___ Dataset extract ___
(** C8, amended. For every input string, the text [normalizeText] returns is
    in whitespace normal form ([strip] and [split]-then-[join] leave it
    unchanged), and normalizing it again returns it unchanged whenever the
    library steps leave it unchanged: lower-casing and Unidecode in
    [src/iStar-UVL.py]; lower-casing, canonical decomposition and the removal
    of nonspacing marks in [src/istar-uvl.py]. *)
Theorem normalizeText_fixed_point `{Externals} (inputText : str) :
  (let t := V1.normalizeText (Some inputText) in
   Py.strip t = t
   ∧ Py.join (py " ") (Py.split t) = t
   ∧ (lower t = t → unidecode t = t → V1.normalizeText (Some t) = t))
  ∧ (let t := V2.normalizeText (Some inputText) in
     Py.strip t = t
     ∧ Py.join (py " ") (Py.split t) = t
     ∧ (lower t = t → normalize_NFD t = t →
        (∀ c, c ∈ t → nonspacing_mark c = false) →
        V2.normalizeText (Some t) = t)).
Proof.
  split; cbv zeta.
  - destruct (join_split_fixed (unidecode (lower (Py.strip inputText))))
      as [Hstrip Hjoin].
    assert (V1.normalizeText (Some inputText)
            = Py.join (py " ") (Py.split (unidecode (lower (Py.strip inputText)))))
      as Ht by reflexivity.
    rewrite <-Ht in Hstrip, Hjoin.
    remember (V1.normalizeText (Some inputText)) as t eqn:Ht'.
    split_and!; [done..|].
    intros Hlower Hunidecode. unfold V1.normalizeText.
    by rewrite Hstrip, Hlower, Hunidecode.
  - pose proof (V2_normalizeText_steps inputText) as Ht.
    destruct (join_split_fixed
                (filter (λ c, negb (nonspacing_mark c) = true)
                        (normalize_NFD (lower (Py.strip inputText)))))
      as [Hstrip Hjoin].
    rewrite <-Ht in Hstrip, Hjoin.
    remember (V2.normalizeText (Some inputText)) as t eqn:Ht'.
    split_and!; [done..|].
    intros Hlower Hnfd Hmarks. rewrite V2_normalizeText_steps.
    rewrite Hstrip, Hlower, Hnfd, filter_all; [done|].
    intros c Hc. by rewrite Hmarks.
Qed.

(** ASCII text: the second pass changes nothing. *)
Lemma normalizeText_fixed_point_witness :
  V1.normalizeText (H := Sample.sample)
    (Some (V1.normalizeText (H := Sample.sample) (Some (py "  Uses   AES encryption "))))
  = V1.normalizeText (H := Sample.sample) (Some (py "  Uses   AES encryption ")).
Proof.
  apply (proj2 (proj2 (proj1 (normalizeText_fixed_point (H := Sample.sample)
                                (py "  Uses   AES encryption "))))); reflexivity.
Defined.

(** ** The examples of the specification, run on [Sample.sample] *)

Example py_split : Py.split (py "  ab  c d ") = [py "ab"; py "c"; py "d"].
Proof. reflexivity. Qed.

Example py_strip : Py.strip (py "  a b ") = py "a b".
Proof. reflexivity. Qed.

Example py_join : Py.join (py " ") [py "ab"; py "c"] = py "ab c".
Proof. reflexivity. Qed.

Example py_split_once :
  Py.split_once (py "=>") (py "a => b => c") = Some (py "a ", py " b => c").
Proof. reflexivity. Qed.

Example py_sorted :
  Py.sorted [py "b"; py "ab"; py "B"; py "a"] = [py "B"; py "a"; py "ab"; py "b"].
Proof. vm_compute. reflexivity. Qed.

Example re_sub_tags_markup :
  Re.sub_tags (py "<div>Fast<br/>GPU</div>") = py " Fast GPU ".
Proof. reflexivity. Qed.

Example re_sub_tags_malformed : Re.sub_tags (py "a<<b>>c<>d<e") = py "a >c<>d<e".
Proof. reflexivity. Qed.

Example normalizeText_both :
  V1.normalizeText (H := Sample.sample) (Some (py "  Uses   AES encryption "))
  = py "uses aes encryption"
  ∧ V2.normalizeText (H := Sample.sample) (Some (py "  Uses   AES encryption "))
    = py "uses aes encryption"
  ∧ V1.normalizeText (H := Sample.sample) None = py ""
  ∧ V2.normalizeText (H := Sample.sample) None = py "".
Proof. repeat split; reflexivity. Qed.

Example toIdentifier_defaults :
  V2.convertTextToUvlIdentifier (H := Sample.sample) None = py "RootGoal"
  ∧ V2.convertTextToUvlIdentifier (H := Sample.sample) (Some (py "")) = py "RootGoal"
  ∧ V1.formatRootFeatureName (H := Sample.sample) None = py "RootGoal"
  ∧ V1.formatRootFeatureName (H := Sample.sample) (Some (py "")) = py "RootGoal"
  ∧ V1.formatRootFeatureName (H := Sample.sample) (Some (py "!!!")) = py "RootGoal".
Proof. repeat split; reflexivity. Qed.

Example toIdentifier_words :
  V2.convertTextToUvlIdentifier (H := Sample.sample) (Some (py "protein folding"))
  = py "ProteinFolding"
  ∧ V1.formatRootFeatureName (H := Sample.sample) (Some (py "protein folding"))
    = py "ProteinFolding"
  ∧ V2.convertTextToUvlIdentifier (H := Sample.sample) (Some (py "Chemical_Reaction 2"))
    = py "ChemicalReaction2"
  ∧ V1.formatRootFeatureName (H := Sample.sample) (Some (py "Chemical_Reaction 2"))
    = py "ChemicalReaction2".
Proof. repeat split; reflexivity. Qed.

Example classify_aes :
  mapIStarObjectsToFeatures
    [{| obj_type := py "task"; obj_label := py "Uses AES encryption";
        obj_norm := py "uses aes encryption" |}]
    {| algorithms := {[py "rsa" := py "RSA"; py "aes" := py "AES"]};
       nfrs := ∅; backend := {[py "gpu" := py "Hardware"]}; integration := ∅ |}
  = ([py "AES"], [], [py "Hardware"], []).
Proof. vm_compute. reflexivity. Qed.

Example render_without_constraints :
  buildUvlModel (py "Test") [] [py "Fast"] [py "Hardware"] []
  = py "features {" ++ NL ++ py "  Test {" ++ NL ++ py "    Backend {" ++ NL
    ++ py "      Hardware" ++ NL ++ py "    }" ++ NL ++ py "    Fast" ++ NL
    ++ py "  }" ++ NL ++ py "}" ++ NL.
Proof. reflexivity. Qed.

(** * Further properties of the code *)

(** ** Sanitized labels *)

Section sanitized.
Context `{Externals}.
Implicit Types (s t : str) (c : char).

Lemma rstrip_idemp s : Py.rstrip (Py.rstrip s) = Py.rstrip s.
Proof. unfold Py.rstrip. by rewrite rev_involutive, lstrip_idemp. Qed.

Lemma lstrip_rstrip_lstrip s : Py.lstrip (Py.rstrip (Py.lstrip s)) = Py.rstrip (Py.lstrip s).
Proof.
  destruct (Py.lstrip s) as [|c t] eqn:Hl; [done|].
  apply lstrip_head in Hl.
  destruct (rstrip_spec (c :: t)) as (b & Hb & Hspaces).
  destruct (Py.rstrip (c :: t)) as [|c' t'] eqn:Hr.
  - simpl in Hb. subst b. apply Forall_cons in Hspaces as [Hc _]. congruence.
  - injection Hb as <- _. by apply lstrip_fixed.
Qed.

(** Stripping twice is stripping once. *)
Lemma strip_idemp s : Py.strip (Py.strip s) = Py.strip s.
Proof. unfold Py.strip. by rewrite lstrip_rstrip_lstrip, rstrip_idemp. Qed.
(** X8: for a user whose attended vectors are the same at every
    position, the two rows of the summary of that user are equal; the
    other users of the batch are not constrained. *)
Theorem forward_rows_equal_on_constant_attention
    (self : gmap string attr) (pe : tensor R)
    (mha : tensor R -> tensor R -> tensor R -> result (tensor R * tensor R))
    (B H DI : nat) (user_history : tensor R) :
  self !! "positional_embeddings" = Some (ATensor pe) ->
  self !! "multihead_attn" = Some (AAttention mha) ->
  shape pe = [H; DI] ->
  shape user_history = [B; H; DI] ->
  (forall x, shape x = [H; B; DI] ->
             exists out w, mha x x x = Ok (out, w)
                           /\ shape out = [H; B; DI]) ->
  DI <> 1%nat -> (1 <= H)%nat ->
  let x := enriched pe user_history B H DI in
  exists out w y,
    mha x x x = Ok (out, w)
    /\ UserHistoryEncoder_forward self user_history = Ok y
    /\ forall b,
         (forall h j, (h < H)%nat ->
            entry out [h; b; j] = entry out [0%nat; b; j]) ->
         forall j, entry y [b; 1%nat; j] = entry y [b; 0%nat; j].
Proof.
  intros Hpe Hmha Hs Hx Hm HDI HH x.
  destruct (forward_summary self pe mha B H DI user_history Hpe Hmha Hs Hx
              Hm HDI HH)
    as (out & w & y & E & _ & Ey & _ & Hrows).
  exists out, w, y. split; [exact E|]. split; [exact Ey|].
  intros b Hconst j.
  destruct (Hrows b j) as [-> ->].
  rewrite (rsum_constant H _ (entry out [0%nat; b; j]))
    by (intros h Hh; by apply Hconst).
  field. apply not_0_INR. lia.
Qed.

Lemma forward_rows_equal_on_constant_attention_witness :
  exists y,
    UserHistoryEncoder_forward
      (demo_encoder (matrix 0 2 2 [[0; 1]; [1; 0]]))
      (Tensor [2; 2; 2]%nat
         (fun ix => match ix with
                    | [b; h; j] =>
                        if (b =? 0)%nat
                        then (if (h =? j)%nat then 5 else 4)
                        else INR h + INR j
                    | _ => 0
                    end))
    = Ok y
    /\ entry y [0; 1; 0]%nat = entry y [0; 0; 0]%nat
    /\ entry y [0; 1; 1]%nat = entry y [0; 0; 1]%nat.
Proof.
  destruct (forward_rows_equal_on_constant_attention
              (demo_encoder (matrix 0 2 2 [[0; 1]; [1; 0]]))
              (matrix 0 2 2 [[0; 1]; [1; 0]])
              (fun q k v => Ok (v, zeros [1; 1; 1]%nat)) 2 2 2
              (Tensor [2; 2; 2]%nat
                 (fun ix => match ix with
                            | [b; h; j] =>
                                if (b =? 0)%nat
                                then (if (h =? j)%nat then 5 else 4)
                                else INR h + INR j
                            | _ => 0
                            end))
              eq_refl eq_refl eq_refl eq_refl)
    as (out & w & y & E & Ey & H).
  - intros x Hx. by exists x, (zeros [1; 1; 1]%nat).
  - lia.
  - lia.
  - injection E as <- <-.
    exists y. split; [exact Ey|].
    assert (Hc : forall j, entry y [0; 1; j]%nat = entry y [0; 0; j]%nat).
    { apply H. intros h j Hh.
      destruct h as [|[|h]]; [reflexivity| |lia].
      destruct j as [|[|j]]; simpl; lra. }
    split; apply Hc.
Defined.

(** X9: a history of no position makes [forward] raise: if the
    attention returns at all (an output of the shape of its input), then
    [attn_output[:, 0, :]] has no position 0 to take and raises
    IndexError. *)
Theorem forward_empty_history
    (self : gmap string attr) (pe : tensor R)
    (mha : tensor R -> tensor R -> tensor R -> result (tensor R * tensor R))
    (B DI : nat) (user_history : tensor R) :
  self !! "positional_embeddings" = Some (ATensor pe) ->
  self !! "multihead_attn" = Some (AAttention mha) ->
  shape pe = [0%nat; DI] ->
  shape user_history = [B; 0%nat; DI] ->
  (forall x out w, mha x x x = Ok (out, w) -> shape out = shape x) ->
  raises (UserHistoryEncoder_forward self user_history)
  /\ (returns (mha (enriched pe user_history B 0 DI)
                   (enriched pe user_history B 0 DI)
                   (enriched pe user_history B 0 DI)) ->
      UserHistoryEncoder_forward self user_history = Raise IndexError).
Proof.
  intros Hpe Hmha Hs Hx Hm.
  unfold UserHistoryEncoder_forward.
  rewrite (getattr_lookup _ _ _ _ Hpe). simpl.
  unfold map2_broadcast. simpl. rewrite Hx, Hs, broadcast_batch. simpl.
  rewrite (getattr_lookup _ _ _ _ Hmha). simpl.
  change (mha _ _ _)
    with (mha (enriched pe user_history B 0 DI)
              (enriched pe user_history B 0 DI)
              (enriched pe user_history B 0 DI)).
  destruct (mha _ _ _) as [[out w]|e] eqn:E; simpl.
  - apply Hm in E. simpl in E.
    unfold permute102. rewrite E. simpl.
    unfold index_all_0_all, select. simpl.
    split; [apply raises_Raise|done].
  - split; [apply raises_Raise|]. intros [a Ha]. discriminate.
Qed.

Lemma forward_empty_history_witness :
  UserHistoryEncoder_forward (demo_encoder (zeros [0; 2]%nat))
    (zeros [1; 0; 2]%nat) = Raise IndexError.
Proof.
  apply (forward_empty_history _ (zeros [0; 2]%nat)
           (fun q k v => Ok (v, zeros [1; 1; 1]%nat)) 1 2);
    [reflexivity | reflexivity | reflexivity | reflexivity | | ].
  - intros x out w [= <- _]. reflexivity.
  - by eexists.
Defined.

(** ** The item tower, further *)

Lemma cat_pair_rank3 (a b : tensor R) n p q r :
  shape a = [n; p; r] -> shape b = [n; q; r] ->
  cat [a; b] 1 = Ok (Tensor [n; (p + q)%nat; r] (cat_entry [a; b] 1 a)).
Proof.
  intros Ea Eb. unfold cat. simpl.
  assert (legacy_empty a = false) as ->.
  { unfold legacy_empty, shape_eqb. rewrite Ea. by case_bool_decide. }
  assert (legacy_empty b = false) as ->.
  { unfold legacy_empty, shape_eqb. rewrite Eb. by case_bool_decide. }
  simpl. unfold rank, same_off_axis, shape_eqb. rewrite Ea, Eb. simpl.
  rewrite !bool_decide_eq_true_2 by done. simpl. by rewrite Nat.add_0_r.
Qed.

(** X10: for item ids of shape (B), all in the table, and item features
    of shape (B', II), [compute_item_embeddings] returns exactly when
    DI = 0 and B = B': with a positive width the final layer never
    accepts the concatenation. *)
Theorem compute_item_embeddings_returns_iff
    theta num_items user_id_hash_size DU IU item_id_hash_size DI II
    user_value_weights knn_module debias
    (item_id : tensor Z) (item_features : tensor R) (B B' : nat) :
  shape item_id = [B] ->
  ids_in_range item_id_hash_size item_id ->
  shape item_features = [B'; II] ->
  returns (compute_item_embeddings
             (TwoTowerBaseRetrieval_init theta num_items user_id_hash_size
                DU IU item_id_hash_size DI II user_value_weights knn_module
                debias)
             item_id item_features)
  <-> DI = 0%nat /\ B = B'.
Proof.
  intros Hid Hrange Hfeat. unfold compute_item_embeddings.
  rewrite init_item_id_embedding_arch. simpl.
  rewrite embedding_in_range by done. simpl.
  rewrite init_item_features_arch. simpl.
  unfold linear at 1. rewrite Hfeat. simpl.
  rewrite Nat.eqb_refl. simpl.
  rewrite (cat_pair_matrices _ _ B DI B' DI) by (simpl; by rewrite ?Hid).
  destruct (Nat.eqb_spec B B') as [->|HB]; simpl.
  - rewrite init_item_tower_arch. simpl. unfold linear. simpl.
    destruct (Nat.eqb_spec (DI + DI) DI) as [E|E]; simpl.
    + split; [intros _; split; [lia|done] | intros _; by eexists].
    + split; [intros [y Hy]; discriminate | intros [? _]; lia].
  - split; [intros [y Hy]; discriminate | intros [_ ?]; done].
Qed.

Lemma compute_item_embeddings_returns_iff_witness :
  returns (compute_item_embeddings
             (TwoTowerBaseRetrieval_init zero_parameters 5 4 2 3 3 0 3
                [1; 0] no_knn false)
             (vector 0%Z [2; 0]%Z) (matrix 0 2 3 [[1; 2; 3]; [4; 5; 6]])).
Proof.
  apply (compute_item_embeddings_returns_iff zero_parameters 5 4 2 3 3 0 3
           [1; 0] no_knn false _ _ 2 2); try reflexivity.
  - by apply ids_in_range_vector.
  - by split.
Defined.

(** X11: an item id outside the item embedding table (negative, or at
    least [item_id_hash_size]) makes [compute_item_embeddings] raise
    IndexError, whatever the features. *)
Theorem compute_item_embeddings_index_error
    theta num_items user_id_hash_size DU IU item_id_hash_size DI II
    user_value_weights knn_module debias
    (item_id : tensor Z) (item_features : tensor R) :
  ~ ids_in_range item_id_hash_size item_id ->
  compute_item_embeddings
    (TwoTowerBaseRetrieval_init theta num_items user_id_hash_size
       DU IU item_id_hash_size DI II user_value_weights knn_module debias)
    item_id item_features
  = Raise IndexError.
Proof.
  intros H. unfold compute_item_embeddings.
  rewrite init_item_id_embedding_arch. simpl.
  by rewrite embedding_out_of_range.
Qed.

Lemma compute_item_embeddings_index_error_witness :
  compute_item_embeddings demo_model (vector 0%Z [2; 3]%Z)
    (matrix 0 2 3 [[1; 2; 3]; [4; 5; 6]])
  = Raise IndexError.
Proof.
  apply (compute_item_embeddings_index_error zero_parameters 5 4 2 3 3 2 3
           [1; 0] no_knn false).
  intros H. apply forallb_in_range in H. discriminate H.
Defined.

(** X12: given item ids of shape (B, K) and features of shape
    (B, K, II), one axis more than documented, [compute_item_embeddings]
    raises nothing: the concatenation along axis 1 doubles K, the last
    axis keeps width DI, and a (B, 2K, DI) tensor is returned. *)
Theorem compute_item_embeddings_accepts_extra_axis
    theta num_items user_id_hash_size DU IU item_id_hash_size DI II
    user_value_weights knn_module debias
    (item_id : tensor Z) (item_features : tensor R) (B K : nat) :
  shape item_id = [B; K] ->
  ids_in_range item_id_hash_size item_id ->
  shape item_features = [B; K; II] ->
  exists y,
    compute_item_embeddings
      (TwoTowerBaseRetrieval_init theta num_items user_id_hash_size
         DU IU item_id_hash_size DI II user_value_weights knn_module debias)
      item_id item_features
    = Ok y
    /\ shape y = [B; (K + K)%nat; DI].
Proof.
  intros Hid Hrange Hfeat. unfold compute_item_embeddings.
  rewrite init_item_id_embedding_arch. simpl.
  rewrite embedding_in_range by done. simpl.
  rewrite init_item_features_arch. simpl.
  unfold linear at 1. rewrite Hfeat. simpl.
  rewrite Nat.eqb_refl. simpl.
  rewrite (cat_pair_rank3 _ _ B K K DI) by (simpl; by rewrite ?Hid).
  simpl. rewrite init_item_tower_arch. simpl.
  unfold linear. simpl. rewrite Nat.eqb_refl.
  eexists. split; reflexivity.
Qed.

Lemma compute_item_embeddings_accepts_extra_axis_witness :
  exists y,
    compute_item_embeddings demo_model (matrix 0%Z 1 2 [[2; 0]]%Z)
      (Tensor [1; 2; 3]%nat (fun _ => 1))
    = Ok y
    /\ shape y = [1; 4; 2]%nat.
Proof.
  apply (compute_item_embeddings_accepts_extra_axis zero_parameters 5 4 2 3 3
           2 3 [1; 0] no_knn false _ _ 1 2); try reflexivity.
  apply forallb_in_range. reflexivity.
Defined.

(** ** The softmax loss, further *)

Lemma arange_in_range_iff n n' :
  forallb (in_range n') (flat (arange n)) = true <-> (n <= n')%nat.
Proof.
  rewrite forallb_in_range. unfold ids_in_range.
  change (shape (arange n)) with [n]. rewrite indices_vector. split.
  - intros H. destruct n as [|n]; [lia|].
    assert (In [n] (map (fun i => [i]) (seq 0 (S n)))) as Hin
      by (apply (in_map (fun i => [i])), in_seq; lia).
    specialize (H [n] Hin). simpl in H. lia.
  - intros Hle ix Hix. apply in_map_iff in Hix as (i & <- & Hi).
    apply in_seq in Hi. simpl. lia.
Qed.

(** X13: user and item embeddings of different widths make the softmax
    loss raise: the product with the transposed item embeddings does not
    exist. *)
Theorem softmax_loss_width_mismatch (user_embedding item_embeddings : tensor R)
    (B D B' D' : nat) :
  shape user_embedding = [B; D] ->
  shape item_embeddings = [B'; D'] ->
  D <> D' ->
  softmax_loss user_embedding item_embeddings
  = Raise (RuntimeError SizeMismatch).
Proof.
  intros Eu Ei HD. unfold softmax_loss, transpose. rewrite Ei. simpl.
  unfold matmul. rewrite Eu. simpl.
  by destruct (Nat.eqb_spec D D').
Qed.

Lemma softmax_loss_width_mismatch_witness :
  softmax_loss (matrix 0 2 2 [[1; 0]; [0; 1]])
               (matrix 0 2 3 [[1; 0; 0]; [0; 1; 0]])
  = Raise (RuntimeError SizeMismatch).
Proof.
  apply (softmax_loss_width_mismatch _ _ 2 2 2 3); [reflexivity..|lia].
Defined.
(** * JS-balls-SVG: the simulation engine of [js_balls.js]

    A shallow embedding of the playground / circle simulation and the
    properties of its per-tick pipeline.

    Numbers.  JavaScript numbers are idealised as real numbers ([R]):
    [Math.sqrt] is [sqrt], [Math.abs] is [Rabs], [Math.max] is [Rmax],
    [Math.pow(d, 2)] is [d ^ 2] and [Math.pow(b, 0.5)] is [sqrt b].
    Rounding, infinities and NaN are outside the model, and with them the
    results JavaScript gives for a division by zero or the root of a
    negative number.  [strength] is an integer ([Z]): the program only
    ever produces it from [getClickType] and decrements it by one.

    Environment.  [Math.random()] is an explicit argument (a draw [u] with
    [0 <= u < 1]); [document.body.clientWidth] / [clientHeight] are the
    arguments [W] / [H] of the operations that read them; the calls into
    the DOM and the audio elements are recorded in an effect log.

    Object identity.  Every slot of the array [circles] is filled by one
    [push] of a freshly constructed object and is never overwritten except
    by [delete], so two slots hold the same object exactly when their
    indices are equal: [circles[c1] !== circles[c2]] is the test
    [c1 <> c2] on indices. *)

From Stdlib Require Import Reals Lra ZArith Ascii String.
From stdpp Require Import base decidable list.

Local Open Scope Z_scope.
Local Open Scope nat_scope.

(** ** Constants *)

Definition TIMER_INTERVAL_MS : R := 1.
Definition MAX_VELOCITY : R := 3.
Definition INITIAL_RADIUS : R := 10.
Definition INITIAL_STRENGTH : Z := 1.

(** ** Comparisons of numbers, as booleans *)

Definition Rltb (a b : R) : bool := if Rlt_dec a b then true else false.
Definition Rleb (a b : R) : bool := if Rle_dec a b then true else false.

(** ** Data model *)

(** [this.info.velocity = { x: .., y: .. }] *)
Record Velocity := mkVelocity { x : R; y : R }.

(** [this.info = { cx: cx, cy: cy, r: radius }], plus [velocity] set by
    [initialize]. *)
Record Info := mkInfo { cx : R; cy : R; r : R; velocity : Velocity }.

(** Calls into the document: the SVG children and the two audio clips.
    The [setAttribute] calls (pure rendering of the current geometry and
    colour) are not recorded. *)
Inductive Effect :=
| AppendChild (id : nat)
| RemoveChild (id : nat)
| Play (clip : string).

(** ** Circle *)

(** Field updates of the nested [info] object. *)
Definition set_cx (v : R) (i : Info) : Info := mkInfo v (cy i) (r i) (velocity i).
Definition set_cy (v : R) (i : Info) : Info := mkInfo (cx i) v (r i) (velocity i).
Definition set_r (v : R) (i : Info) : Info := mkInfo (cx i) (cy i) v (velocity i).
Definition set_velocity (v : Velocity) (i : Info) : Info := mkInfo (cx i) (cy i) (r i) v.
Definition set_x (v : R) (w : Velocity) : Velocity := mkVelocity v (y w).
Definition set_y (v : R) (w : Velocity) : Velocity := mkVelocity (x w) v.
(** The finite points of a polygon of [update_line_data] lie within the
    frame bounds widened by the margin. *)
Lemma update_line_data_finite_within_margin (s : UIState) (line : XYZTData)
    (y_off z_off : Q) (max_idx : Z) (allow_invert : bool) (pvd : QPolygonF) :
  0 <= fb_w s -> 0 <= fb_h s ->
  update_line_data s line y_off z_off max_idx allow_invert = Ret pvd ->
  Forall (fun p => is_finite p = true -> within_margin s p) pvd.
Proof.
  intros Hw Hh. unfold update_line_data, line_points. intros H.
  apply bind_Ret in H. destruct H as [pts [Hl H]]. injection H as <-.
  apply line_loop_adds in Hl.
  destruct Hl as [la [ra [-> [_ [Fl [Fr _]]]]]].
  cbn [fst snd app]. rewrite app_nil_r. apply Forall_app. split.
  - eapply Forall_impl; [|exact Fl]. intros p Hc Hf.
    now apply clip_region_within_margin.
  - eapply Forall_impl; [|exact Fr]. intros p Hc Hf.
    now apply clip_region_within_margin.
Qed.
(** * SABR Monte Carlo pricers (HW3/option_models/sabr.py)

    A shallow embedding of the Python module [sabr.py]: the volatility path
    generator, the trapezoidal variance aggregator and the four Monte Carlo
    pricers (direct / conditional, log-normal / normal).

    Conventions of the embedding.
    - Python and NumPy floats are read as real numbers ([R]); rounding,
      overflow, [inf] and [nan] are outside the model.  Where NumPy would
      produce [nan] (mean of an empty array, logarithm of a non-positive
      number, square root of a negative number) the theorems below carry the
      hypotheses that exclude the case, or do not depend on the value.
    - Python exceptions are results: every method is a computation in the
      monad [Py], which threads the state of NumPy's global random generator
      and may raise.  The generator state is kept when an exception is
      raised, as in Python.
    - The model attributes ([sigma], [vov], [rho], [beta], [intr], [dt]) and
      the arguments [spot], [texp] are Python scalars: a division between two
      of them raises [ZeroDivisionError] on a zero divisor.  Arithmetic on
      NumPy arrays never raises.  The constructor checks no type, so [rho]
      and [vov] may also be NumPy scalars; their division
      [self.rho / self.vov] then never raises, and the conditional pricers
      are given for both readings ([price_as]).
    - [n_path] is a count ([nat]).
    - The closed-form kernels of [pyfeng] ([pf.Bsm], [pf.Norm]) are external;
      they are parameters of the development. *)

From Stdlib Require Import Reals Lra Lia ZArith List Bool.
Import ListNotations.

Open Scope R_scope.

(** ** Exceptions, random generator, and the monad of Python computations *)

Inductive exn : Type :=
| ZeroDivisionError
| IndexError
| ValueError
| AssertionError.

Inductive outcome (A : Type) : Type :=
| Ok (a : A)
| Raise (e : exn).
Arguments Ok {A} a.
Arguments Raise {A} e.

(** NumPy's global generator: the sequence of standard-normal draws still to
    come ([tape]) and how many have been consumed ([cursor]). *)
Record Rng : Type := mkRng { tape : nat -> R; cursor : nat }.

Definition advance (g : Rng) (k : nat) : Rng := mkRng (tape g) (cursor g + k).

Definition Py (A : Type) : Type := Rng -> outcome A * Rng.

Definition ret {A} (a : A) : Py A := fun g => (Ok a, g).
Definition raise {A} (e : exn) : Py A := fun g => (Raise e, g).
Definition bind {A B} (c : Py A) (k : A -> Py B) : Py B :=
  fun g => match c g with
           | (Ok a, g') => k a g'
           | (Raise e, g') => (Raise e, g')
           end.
___
About this exercise » Repeat, word for word, the lines above between the line holding "(** X8: for" and the line holding "Theorem forward_rows_equal_on_constant_attention", inclusive; omit everything else.

Output of the exercise »
(** X8: for a user whose attended vectors are the same at every
    position, the two rows of the summary of that user are equal; the
    other users of the batch are not constrained. *)
Theorem forward_rows_equal_on_constant_attention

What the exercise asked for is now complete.